◆ Stored data ◆
(** * Instance construction and generation post-processing of gpt2_finetune

    A shallow embedding of [gpt2_finetune/data_utils.py] and of the
    instance-building / post-processing part of
    [gpt2_finetune/inference_utils.py], together with the properties the
    specification states about them.

    Conventions of the embedding:
    - Python integers are [Z]; [len] is [Z.of_nat (length _)].
    - one-dimensional integer arrays and Python lists are [list Z];
    - string-keyed dictionaries holding integers (the dataset configuration)
      are [gmap string Z], a missing key raises [KeyError];
    - exceptions are the [Raise] branch of [result];
    - attributes an object only gets in a later method ([self.sentence],
      [self.label], ...) are [option] fields, reading one that was never
      assigned raises [AttributeError];
    - the module-level pseudo-random generator is an explicit [RandomState]
      threaded through the functions that draw from it. *)

From Stdlib Require Import ZArith QArith Lia Ascii String.
From stdpp Require Import base option list strings gmap.

Local Open Scope string_scope.
Local Open Scope list_scope.
Local Open Scope Z_scope.

(** ** Exceptions *)

Inductive exn : Type :=
| AssertionError
| ValueError
| KeyError
| IndexError
| AttributeError
| TypeError
| ZeroDivisionError
| OverflowError.

Inductive result (A : Type) : Type :=
| Ok (a : A)
| Raise (e : exn).

Arguments Ok {A} a.
Arguments Raise {A} e.

#[global] Instance result_ret : MRet result := fun A a => Ok a.
#[global] Instance result_bind : MBind result :=
  fun A B f r => match r with Ok a => f a | Raise e => Raise e end.
#[global] Instance result_fmap : FMap result :=
  fun A B f r => match r with Ok a => Ok (f a) | Raise e => Raise e end.

(** [assert c] *)
Definition py_assert (c : bool) : result unit :=
  if c then Ok tt else Raise AssertionError.

(** [d[k]] on a dictionary *)
Definition getitem (d : gmap string Z) (k : string) : result Z :=
  match d !! k with
  | Some v => Ok v
  | None => Raise KeyError
  end.

(** [obj.attr] for an attribute that is assigned after construction *)
Definition getattr {A : Type} (o : option A) : result A :=
  match o with
  | Some v => Ok v
  | None => Raise AttributeError
  end.

(** ** Python sequences *)

Definition len {A : Type} (l : list A) : Z := Z.of_nat (length l).

(** [l[:n]]: a negative bound counts from the end. *)
Definition slice_to {A : Type} (l : list A) (n : Z) : list A :=
  if 0 <=? n then take (Z.to_nat n) l else take (Z.to_nat (len l + n)) l.

(** [l[n:]] *)
Definition slice_from {A : Type} (l : list A) (n : Z) : list A :=
  if 0 <=? n then drop (Z.to_nat n) l else drop (Z.to_nat (len l + n)) l.

(** [l[i]] for a non-negative literal index *)
Definition index_at {A : Type} (l : list A) (i : nat) : result A :=
  match l !! i with
  | Some v => Ok v
  | None => Raise IndexError
  end.

(** [l[-1]] *)
Definition last_item {A : Type} (l : list A) : result A :=
  match last l with
  | Some v => Ok v
  | None => Raise IndexError
  end.

(** [[e for _ in range(n)]]: [e] is evaluated once per element, so not at
    all when there is none. *)
Definition comprehension {A : Type} (n : nat) (e : result A) : result (list A) :=
  match n with
  | O => Ok []
  | S _ => v ← e; Ok (replicate n v)
  end.

(** [l.index(x)]: position of the first occurrence, on a list that has one *)
Fixpoint list_index (x : Z) (l : list Z) : nat :=
  match l with
  | [] => O
  | y :: l' => if Z.eqb y x then O else S (list_index x l')
  end.

(** [x in l] *)
Definition list_mem (x : Z) (l : list Z) : bool := existsb (Z.eqb x) l.

(** [np.pad(data, (before, after), constant_values=v)] on a one-dimensional
    array; a negative width is rejected by NumPy with a [ValueError]. *)
Definition np_pad (data : list Z) (before after : Z) (v : Z) : result (list Z) :=
  if (before <? 0) || (after <? 0) then Raise ValueError
  else Ok (replicate (Z.to_nat before) v ++ data ++ replicate (Z.to_nat after) v).

(** C integer conversion to [np.int32]: values wrap around modulo 2^32. *)
Definition wrap_int32 (z : Z) : Z := (z + 2 ^ 31) mod 2 ^ 32 - 2 ^ 31.

(** [a.astype(np.int32)] on an array: a C cast of every element *)
Definition np_int32 (l : list Z) : list Z := map wrap_int32 l.

Definition in_int32 (z : Z) : Prop := - 2 ^ 31 <= z < 2 ^ 31.

Definition in_int32b (z : Z) : bool := (- 2 ^ 31 <=? z) && (z <? 2 ^ 31).

(** [np.array(l, dtype=np.int32)] on a list of Python integers: NumPy keeps
    the integers that fit [np.int32] as they are and raises [OverflowError]
    for one that does not. *)
Definition np_array_int32 (l : list Z) : result (list Z) :=
  if forallb in_int32b l then Ok l else Raise OverflowError.

(** ** Python strings *)

(** [s.startswith(p)] *)
Definition startswith (p s : string) : bool := String.prefix p s.

(** [s.endswith(p)] *)
Fixpoint endswith (p s : string) : bool :=
  String.eqb s p ||
  match s with
  | EmptyString => false
  | String _ s' => endswith p s'
  end.

(** [p in s] *)
Fixpoint contains (p s : string) : bool :=
  String.prefix p s ||
  match s with
  | EmptyString => false
  | String _ s' => contains p s'
  end.

(** [s.split(sep)] for a one-character separator: never empty, keeps empty
    fields. *)
Fixpoint split_on (sep : ascii) (s : string) : list string :=
  match s with
  | EmptyString => [EmptyString]
  | String c s' =>
      if Ascii.eqb c sep then EmptyString :: split_on sep s'
      else match split_on sep s' with
           | w :: ws => String c w :: ws
           | [] => [String c EmptyString]
           end
  end.

(** ASCII characters for which [str.isspace] holds *)
Definition is_space (c : ascii) : bool :=
  let n := nat_of_ascii c in
  ((9 <=? n) && (n <=? 13) || (28 <=? n) && (n <=? 32))%nat.

(** [s.split()]: fields separated by runs of whitespace, no empty field *)
Fixpoint split_ws (s : string) : list string :=
  match s with
  | EmptyString => []
  | String c s' =>
      if is_space c then split_ws s'
      else match s' with
           | EmptyString => [String c EmptyString]
           | String c' _ =>
               if is_space c' then String c EmptyString :: split_ws s'
               else match split_ws s' with
                    | w :: ws => String c w :: ws
                    | [] => [String c EmptyString]
                    end
           end
  end.

Fixpoint lstrip (s : string) : string :=
  match s with
  | EmptyString => EmptyString
  | String c s' => if is_space c then lstrip s' else s
  end.

Fixpoint rstrip (s : string) : string :=
  match s with
  | EmptyString => EmptyString
  | String c s' =>
      match rstrip s' with
      | EmptyString => if is_space c then EmptyString else String c EmptyString
      | r => String c r
      end
  end.

Definition is_digit (c : ascii) : bool :=
  let n := nat_of_ascii c in ((48 <=? n) && (n <=? 57))%nat.

Definition digit_value (c : ascii) : Z := Z.of_nat (nat_of_ascii c) - 48.

(** Decimal digits, with single underscores allowed between digits. *)
Fixpoint parse_digits (acc : Z) (after_digit : bool) (s : string) : option Z :=
  match s with
  | EmptyString => if after_digit then Some acc else None
  | String c s' =>
      if is_digit c then parse_digits (10 * acc + digit_value c) true s'
      else if Ascii.eqb c "_"%char && after_digit then parse_digits acc false s'
      else None
  end.

(** The whitespace [int] skips around the digits of ASCII text: space and
    the characters 9 to 13, not the separators 28 to 31 that [str.isspace]
    also accepts. *)
Definition is_int_space (c : ascii) : bool :=
  let n := nat_of_ascii c in ((9 <=? n) && (n <=? 13) || (n =? 32))%nat.

Fixpoint int_lstrip (s : string) : string :=
  match s with
  | EmptyString => EmptyString
  | String c s' => if is_int_space c then int_lstrip s' else s
  end.

Fixpoint int_rstrip (s : string) : string :=
  match s with
  | EmptyString => EmptyString
  | String c s' =>
      match int_rstrip s' with
      | EmptyString => if is_int_space c then EmptyString else String c EmptyString
      | r => String c r
      end
  end.

(** The number of digits of a text of digits and underscores. *)
Fixpoint count_digits (s : string) : nat :=
  match s with
  | EmptyString => O
  | String c s' => if is_digit c then S (count_digits s') else count_digits s'
  end.

(** The default limit of the interpreter on the digits [int] converts. *)
Definition MAX_STR_DIGITS : nat := 4300.

(** [int(s)] on ASCII text: surrounding whitespace, an optional sign, decimal
    digits, no more of them than the interpreter's limit; anything else is a
    [ValueError]. *)
Definition py_int (s : string) : result Z :=
  let t := int_rstrip (int_lstrip s) in
  let d :=
    match t with
    | String "+"%char d => d
    | String "-"%char d => d
    | _ => t
    end in
  let r :=
    match t with
    | String "-"%char _ => Z.opp <$> parse_digits 0 false d
    | _ => parse_digits 0 false d
    end in
  match r with
  | Some z => if (MAX_STR_DIGITS <? count_digits d)%nat then Raise ValueError else Ok z
  | None => Raise ValueError
  end.

(** [[f(x) for x in l]] with an [f] that may raise *)
Fixpoint map_result {A B : Type} (f : A -> result B) (l : list A) : result (list B) :=
  match l with
  | [] => Ok []
  | x :: l' => y ← f x; ys ← map_result f l'; Ok (y :: ys)
  end.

◆ Your task ◆
Restate the data verbatim through the "Conventions of the" line.

◆ Output of the task ◆
(** * Instance construction and generation post-processing of gpt2_finetune

    A shallow embedding of [gpt2_finetune/data_utils.py] and of the
    instance-building / post-processing part of
    [gpt2_finetune/inference_utils.py], together with the properties the
    specification states about them.

    Conventions of the embedding:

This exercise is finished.